After dropping her sons off to school, she went to the emergency room at Manhattan’s Lenox Hill Hospital, where doctors performed tests and confirmed what she’d suspected — a stroke.

“I sort of knew it. What I had been experiencing with that headache and leading up to that headache was different. I’d even said aloud to myself in the bathroom mirror, ‘Did you have a stroke?'”

That was a year ago Friday — and she’s OK now, the 49-year-old said.

“The reason I’m sharing this is so you all might take a moment to refresh your understanding of stroke and the symptoms of stroke,” Wright wrote. “Pay attention to your body and encourage your loved ones to do the same.”

Stroke is the second leading cause of death worldwide — and high blood pressure is the leading cause of stroke, according to the American Stroke Association.

Most stroke victims are over age 65, but it can happen at any age, especially in people with complicating conditions, according to the Centers for Disease Control and Prevention.

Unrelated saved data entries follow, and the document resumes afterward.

(* ===== verification/Rbac.v ===== *)
(** * Permissions ([crates/server/src/rbac.rs])

    Every route of the API declares one permission, evaluated against the caller's roles
    before its handler runs. The theorem at the end ties the rule to the delegation ceiling
    of the store: whoever covers the roles of another may do whatever the other may. *)

From Stdlib Require Import Ascii.
From stdpp Require Import base sets strings list.
From S2P Require Import Prelude Strings OrdMap Db Identity.

Local Open Scope string_scope.
Local Open Scope list_scope.

Inductive OrgPerm := ReadMembers | ReadAll | ManageMembers | CreateApp | Administer.
Inductive AppPerm := Read | Configure | Manage | Deploy.
Inductive Permission :=
| Public
| Authenticated
| PermOrg (p : OrgPerm)
| PermApp (p : AppPerm).

Inductive Decision_ :=
| Allow
| Deny (reason : string)
| Hidden.

(** The application, and the type of the environment, of a request. *)
Record Scope := mk_Scope { sc_app : option string; sc_env_type : option string }.

Definition is_admin (roles : Roles) : bool := is_administrator (r_org roles).

Definition can_see_app (roles : Roles) (app : string) : bool :=
  is_admin roles || bool_decide (r_org roles = Some OrgViewer)
  || is_some (bt_get app (r_apps roles)).

Definition deny (what : string) : Decision_ := Deny ("requires " +:+ what).

Definition evaluate_org (p : OrgPerm) (role : OrgRole) : Decision_ :=
  match p, role with
  | ReadMembers, _ => Allow
  | ReadAll, OrgViewer => Allow
  | ReadAll, _ => deny "the `administrator` or `orgViewer` role"
  | (ManageMembers | CreateApp), Manager => Allow
  | (ManageMembers | CreateApp), _ => deny "the `administrator` or `manager` role"
  | Administer, _ => deny "the `administrator` role"
  end.

Definition evaluate_app (p : AppPerm) (roles : Roles) (scope : Scope) : Decision_ :=
  match sc_app scope with
  | None => Deny "no application in scope"
  | Some app =>
      if negb (can_see_app roles app) then Hidden
      else
        let role := bt_get app (r_apps roles) in
        match p with
        | Read => Allow
        | Configure =>
            if at_least Developer role then Allow
            else deny ("`developer` or `owner` on " +:+ quoted app)
        | Manage =>
            if bool_decide (role = Some Owner) then Allow
            else deny ("`owner` on " +:+ quoted app)
        | Deploy =>
            if negb (at_least Developer role) then
              deny ("`developer` or `owner` on " +:+ quoted app)
            else
              match sc_env_type scope with
              | Some t =>
                  if bs_mem t (r_deployer roles) then Allow
                  else Deny ("requires the `deployer` role on environment type " +:+ quoted t)
              | None => Deny "no environment in scope"
              end
        end
  end.

Definition evaluate (perm : Permission) (roles : Roles) (scope : Scope) : Decision_ :=
  match r_org roles with
  | None => Deny "not a member of the organization"
  | Some org_role =>
      if bool_decide (org_role = Administrator) then Allow
      else
        match perm with
        | Public | Authenticated => Allow
        | PermOrg p => evaluate_org p org_role
        | PermApp p => evaluate_app p roles scope
        end
  end.

(** ** What the rule grants *)

(** The documented rule: administrators may do anything; reading everything is for
    organization viewers, managing members and creating applications for managers; an
    application is read by those with a role on it and organization viewers, configured by
    its developers and owners, managed by its owners, and deployed by its developers and
    owners who deploy to the environment's type. *)
Definition permitted (perm : Permission) (roles : Roles) (scope : Scope) : Prop :=
  ∃ role, r_org roles = Some role ∧
  (role = Administrator ∨
   match perm with
   | Public | Authenticated | PermOrg ReadMembers => True
   | PermOrg ReadAll => role = OrgViewer
   | PermOrg (ManageMembers | CreateApp) => role = Manager
   | PermOrg Administer => False
   | PermApp p =>
       ∃ app, sc_app scope = Some app ∧
       match p with
       | Read => role = OrgViewer ∨ ∃ r, bt_get app (r_apps roles) = Some r
       | Configure => ∃ r, bt_get app (r_apps roles) = Some r ∧ r ≠ Viewer
       | Manage => bt_get app (r_apps roles) = Some Owner
       | Deploy => (∃ r, bt_get app (r_apps roles) = Some r ∧ r ≠ Viewer)
           ∧ ∃ t, sc_env_type scope = Some t ∧ t ∈ r_deployer roles
       end
   end).

Lemma exists_Some {A} (x : A) (P : A → Prop) : (∃ a, Some x = Some a ∧ P a) ↔ P x.
Proof. split; [by intros (a & [= <-] & ?)|by exists x]. Qed.

Lemma at_least_developer role : at_least Developer role = true ↔ ∃ r, role = Some r ∧ r ≠ Viewer.
Proof. destruct role as [[]|]; simpl; naive_solver. Qed.

Lemma bs_mem_decide (k : string) l : bs_mem k l = true ↔ k ∈ l.
Proof. apply bs_mem_spec. Qed.

Lemma can_see_app_spec roles app :
  can_see_app roles app = true ↔
  r_org roles = Some Administrator ∨ r_org roles = Some OrgViewer
  ∨ ∃ r, bt_get app (r_apps roles) = Some r.
Proof.
  unfold can_see_app, is_admin, is_administrator. rewrite !orb_true_iff, !bool_decide_eq_true.
  destruct (bt_get app (r_apps roles)); unfold is_some; simpl; naive_solver.
Qed.

Lemma evaluate_org_allow p role :
  evaluate_org p role = Allow ↔
  match p with
  | ReadMembers => True
  | ReadAll => role = OrgViewer
  | ManageMembers | CreateApp => role = Manager
  | Administer => False
  end.
Proof. destruct p, role; simpl; unfold deny; naive_solver. Qed.

Lemma evaluate_app_allow p roles scope :
  evaluate_app p roles scope = Allow ↔
  ∃ app, sc_app scope = Some app ∧ can_see_app roles app = true ∧
    match p with
    | Read => True
    | Configure => at_least Developer (bt_get app (r_apps roles)) = true
    | Manage => bt_get app (r_apps roles) = Some Owner
    | Deploy => at_least Developer (bt_get app (r_apps roles)) = true
        ∧ ∃ t, sc_env_type scope = Some t ∧ t ∈ r_deployer roles
    end.
Proof.
  unfold evaluate_app.
  destruct (sc_app scope) as [app|]; [|by split; [|intros (? & ? & _)]]. rewrite exists_Some.
  destruct (can_see_app roles app) eqn:Hs; simpl; [|by split; [|intros [? _]]].
  destruct p; simpl.
  - done.
  - by destruct (at_least _ _); split; [| | |intros [_ ?]].
  - case_bool_decide; by split; [|intros [_ ?]].
  - destruct (at_least _ _) eqn:E; simpl; [|by split; [|intros (_ & ? & _)]].
    destruct (sc_env_type scope) as [t|]; [|by split; [|intros (_ & _ & ? & ? & _)]].
    rewrite exists_Some, <- bs_mem_decide. by destruct (bs_mem t _); split; [| | |intros (_ & _ & ?)].
Qed.

Lemma evaluate_permitted perm roles scope :
  evaluate perm roles scope = Allow ↔ permitted perm roles scope.
Proof.
  unfold evaluate, permitted. destruct (r_org roles) as [role|] eqn:Er; [|naive_solver].
  case_bool_decide as Ha; [naive_solver|]. destruct perm as [| |p|p].
  - naive_solver.
  - naive_solver.
  - rewrite evaluate_org_allow. destruct p; naive_solver.
  - rewrite evaluate_app_allow. split.
    + intros (app & Ha' & Hs & Hp). apply can_see_app_spec in Hs. exists role. split; [done|]. right.
      exists app. split; [done|]. rewrite Er in Hs.
      destruct p; try rewrite at_least_developer in Hp; naive_solver.
    + intros (role' & [= <-] & [->|(app & Ha' & Hp)]); [done|]. exists app. split; [done|].
      rewrite can_see_app_spec, Er. destruct p; rewrite ?at_least_developer; naive_solver.
Qed.

(** ** Delegation *)

Lemma app_role_leb_spec a b : app_role_leb a b = true ↔ (app_role_rank a ≤ app_role_rank b)%nat.
Proof. apply Nat.leb_le. Qed.

(** What covering means for roles of members who are not administrators. *)
Lemma covers_spec issuer target :
  covers issuer target = true ↔
  r_org issuer = Some Administrator
  ∨ (r_org target = None ∧ r_apps target = [] ∧ r_deployer target = [])
  ∨ (∃ i t, r_org issuer = Some i ∧ r_org target = Some t ∧ (t = Member ∨ i = t)
      ∧ (∀ app r, (app, r) ∈ r_apps target → ∃ r', bt_get app (r_apps issuer) = Some r'
          ∧ (app_role_rank r ≤ app_role_rank r')%nat)
      ∧ ∀ e, e ∈ r_deployer target → e ∈ r_deployer issuer).
Proof.
  unfold covers, is_administrator. case_bool_decide as Ha; [naive_solver|].
  assert (r_org issuer ≠ Some Administrator) as Ha' by done. clear Ha.
  destruct (r_org issuer) as [i|] eqn:Ei, (r_org target) as [t|] eqn:Et; simpl.
  2: { rewrite andb_true_iff. destruct (r_apps target), (r_deployer target); naive_solver. }
  2: { split; [done|]. naive_solver. }
  2: { rewrite andb_true_iff. destruct (r_apps target), (r_deployer target); naive_solver. }
  rewrite !andb_true_iff. unfold org_role_covers, apps_covered.
  rewrite !orb_true_iff, !bool_decide_eq_true, !forallb_forall. split.
  - intros [[Hor Happs] Hdep]. right; right. exists i, t. split_and!; [done|done| | |].
    + destruct Hor as [[->|]|]; naive_solver.
    + intros app r Hin. specialize (Happs (app, r) (proj1 (list_elem_of_In _ _) Hin)). simpl in Happs.
      destruct (bt_get app (r_apps issuer)) as [r'|]; [|done]. exists r'. split; [done|].
      by apply app_role_leb_spec.
    + intros e He. apply bs_mem_decide. apply Hdep. by apply list_elem_of_In.
  - intros [?|[?|(i' & t' & [= <-] & [= <-] & Hor & Happs & Hdep)]]; [congruence|naive_solver|].
    split; [split; [destruct Hor; auto|]|].
    + intros [app r] Hin%list_elem_of_In. destruct (Happs app r Hin) as (r' & Hr' & Hle).
      simpl. rewrite Hr'. by apply app_role_leb_spec.
    + intros e He%list_elem_of_In. by apply bs_mem_decide, Hdep.
Qed.

Lemma covers_app issuer target app r :
  covers issuer target = true → r_org issuer ≠ Some Administrator →
  bt_get app (r_apps target) = Some r →
  ∃ r', bt_get app (r_apps issuer) = Some r' ∧ (app_role_rank r ≤ app_role_rank r')%nat.
Proof.
  intros Hc Ha Hg. apply bt_get_elem in Hg.
  apply covers_spec in Hc as [?|[(_ & Happs & _)|(i & t & _ & _ & _ & Happs & _)]]; [done| |].
  - rewrite Happs in Hg. by apply not_elem_of_nil in Hg.
  - by apply Happs.
Qed.

Lemma stronger_than_viewer r r' :
  (app_role_rank r ≤ app_role_rank r')%nat → (r ≠ Viewer → r' ≠ Viewer) ∧ (r = Owner → r' = Owner).
Proof. destruct r, r'; simpl; split; try done; lia. Qed.

Lemma covers_evaluate issuer target perm scope :
  covers issuer target = true → evaluate perm target scope = Allow →
  evaluate perm issuer scope = Allow.
Proof.
  rewrite !evaluate_permitted. intros Hc (t & Ht & Hp).
  assert (r_org issuer = Some Administrator ∨ r_org issuer ≠ Some Administrator) as [Ha|Ha]
    by (destruct (decide (r_org issuer = Some Administrator)); auto); [by exists Administrator; auto|].
  pose proof (λ app r, covers_app issuer target app r Hc Ha) as Happ.
  apply covers_spec in Hc as [?|[(? & _)|(i & t' & Hi & Ht' & Hor & _ & Hdep)]]; [done|congruence|].
  simplify_eq. exists i. split; [done|]. destruct Hp as [->|Hp].
  { destruct Hor as [|]; [done|naive_solver]. }
  right. destruct perm as [| |p|p]; [done|done| |].
  - destruct p; try done; destruct Hor as [-> | ->]; done.
  - destruct Hp as (app & Hs & Hp). exists app. split; [done|]. destruct p.
    + destruct Hp as [->|(r & Hr)]; [destruct Hor as [| ->]; [done|auto]|].
      right. destruct (Happ app r Hr) as (r' & ? & _). by exists r'.
    + destruct Hp as (r & Hr & Hv). destruct (Happ app r Hr) as (r' & ? & Hle).
      exists r'. split; [done|]. by apply (stronger_than_viewer r).
    + destruct (Happ app Owner Hp) as (r' & -> & Hle). f_equal. by apply (stronger_than_viewer Owner).
    + destruct Hp as ((r & Hr & Hv) & e & He & Hin). destruct (Happ app r Hr) as (r' & ? & Hle).
      split; [exists r'; split; [done|by apply (stronger_than_viewer r)]|]. exists e. auto.
Qed.

(** The permission rule is the documented one, and the delegation ceiling respects it:
    a request is allowed exactly when the caller's roles permit it; and a principal who
    covers another's roles (so that it may issue tokens to it, invite it or change it) is
    allowed every request that the other is allowed. *)
Theorem delegation_respects_permissions (issuer target : Roles) (perm : Permission)
    (scope : Scope) :
  (evaluate perm target scope = Allow ↔ permitted perm target scope)
  ∧ (covers issuer target = true → evaluate perm target scope = Allow →
     evaluate perm issuer scope = Allow).
Proof. split; [apply evaluate_permitted|apply covers_evaluate]. Qed.

(** A manager who owns an application covers its developers. *)
Lemma delegation_respects_permissions_witness :
  let issuer := mk_Roles (Some Manager) [("shop", Owner)] ["development"] in
  let target := mk_Roles (Some Member) [("shop", Developer)] ["development"] in
  let scope := mk_Scope (Some "shop") (Some "development") in
  covers issuer target = true ∧ evaluate (PermApp Deploy) issuer scope = Allow.
Proof.
  split; [by vm_compute|].
  apply (delegation_respects_permissions
    (mk_Roles (Some Manager) [("shop", Owner)] ["development"])
    (mk_Roles (Some Member) [("shop", Developer)] ["development"])
    (PermApp Deploy) (mk_Scope (Some "shop") (Some "development"))); by vm_compute.
Defined.
(** The deployment an earlier request with the key made. *)
Definition prior_deployment (app env actor key : string) : tx (option (string * option string)) :=
  query (λ d, (λ r, (dp_id r, dp_fingerprint r))
    <$> select_one (λ r, in_env app env r && has_key actor key r) (db_deployments d)).

Definition idempotent_deployment (org app env actor key : string)
    : tx (option (DeploymentRecord * string)) :=
  check_org org;;
  let* prior := prior_deployment app env actor key in
  match prior with
  | None => ret None
  | Some (id, fingerprint) =>
      let* d := require_deployment app env id in
      ret (Some (d, option_default ε fingerprint))
  end.

Definition deployment_resources (org app env id : string) : tx (list DeploymentResourceRow) :=
  check_org org;;
  query (λ d, sort_by_key dr_descriptor (select (λ r, String.eqb (dr_app r) app
    && String.eqb (dr_env r) env && String.eqb (dr_deployment_id r) id) (db_deployment_resources d))).

Definition deployment_snapshot (org app env id : string) : tx (option Value) :=
  check_org org;;
  query (λ d, dp_snapshot <$> select_one (is_deployment app env id) (db_deployments d)).

Definition app_deployment (org app id : string) : tx (option DeploymentRecord) :=
  check_org org;;
  let* row := query (λ d, select_one (λ r, String.eqb (dp_app r) app && String.eqb (dp_id r) id)
    (db_deployments d)) in
  match row with
  | None => ret None
  | Some r => let* x := lift (deployment_into_record r) in ret (Some x)
  end.

Definition deployment (org app env id : string) : tx (option DeploymentRecord) :=
  check_org org;; fetch_deployment app env id.

(** ** Acceptance *)

(** Whether the state of the environment and its application admits the request. *)
Definition check_kind (app env : string) (kind : DeploymentKind) (app_state state : string) : tx unit :=
  match kind with
  | Deploy =>
      if negb (String.eqb app_state "active") then
        fail (Conflict ("application " +:+ quoted app +:+ " is being deleted"))
      else check (String.eqb state "active")
        (Conflict ("environment " +:+ env_name app env +:+ " is " +:+ state))
  | DeleteEnv =>
      if String.eqb state "deleting" then
        fail (Conflict ("environment " +:+ env_name app env +:+ " is already being deleted"))
      else check (negb (String.eqb env "development" && String.eqb app_state "active"))
        (Conflict "the `development` environment exists as long as its application")
  end.

Definition check_set (app : string) (kind : DeploymentKind) (set_id : option string) : tx unit :=
  match kind, set_id with
  | Deploy, None => fail (Conflict "a deployment needs a set")
  | DeleteEnv, Some _ => fail (Conflict "an environment deletion deploys no set")
  | Deploy, Some id =>
      let* s := query (λ d, select_one (is_set app id) (db_sets d)) in
      check (is_some s) (NotFound ("set " +:+ quoted id))
  | DeleteEnv, None => ret tt
  end.

(** The delta must be the one the set was derived from. *)
Definition check_delta (app : string) (delta_id : option string) (content : option Value) : tx unit :=
  match delta_id, content with
  | Some delta, Some expected =>
      let* stored := query (λ d, de_content <$> select_one (is_delta app delta) (db_deltas d)) in
      let* stored := require stored (NotFound ("delta " +:+ quoted delta)) in
      check (value_eqb stored expected)
        (Conflict ("delta " +:+ quoted delta +:+ " changed while the deployment was being prepared"))
  | _, _ => ret tt
  end.

Definition freeze_delta_row (now : Z) (r : DeltaRow) : DeltaRow :=
  mk_DeltaRow (de_app r) (de_id r) (de_env r) (de_content r) (de_base_generation r)
    (coalesce (de_frozen_at r) (Some now)) (de_created_at r) (de_created_by r) (de_updated_at r).

Definition freeze_delta (app : string) (delta_id : option string) : tx unit :=
  match delta_id with
  | None => ret tt
  | Some delta =>
      let* now := now_ms in
      let* n := query (λ d, select (is_delta app delta) (db_deltas d)) in
      execute (upd_deltas (update (is_delta app delta) (freeze_delta_row now)));;
      check (negb (Nat.eqb (length n) 0)) (NotFound ("delta " +:+ quoted delta))
  end.

(** [COALESCE(MAX(seq), 0) + 1]. *)
Definition next_seq (app env : string) (d : Db) : Z :=
  match dp_seq <$> select (in_env app env) (db_deployments d) with
  | [] => 1
  | s :: l => foldl Z.max s l + 1
  end.

(** The constraints of the table, with its index of the running deployment. *)
Definition deployment_unique (row : DeploymentRow) (d : Db) : bool :=
  negb (existsb (λ r, in_env (dp_app row) (dp_env row) r
    && (String.eqb (dp_id r) (dp_id row) || (dp_seq r =? dp_seq row)
        || (String.eqb (dp_actor r) (dp_actor row)
            && sql_eq (dp_idempotency_key r) (dp_idempotency_key row))
        || (is_running r && is_running row))) (db_deployments d)).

Spotting the early signs and getting help quickly can reduce longterm effects. Symptoms include face drooping, arm weakness, speech difficulty, sudden numbness in the legs, confusion or trouble seeing, dizziness, loss of balance and a sudden severe headache.

Smoking, diabetes, high blood pressure, high blood cholesterol, obesity and other cardiovascular diseases put people at greater risk for stroke. Avoiding diets with high calories, lots of saturated fat, trans fat and sodium can reduce the risk, experts say.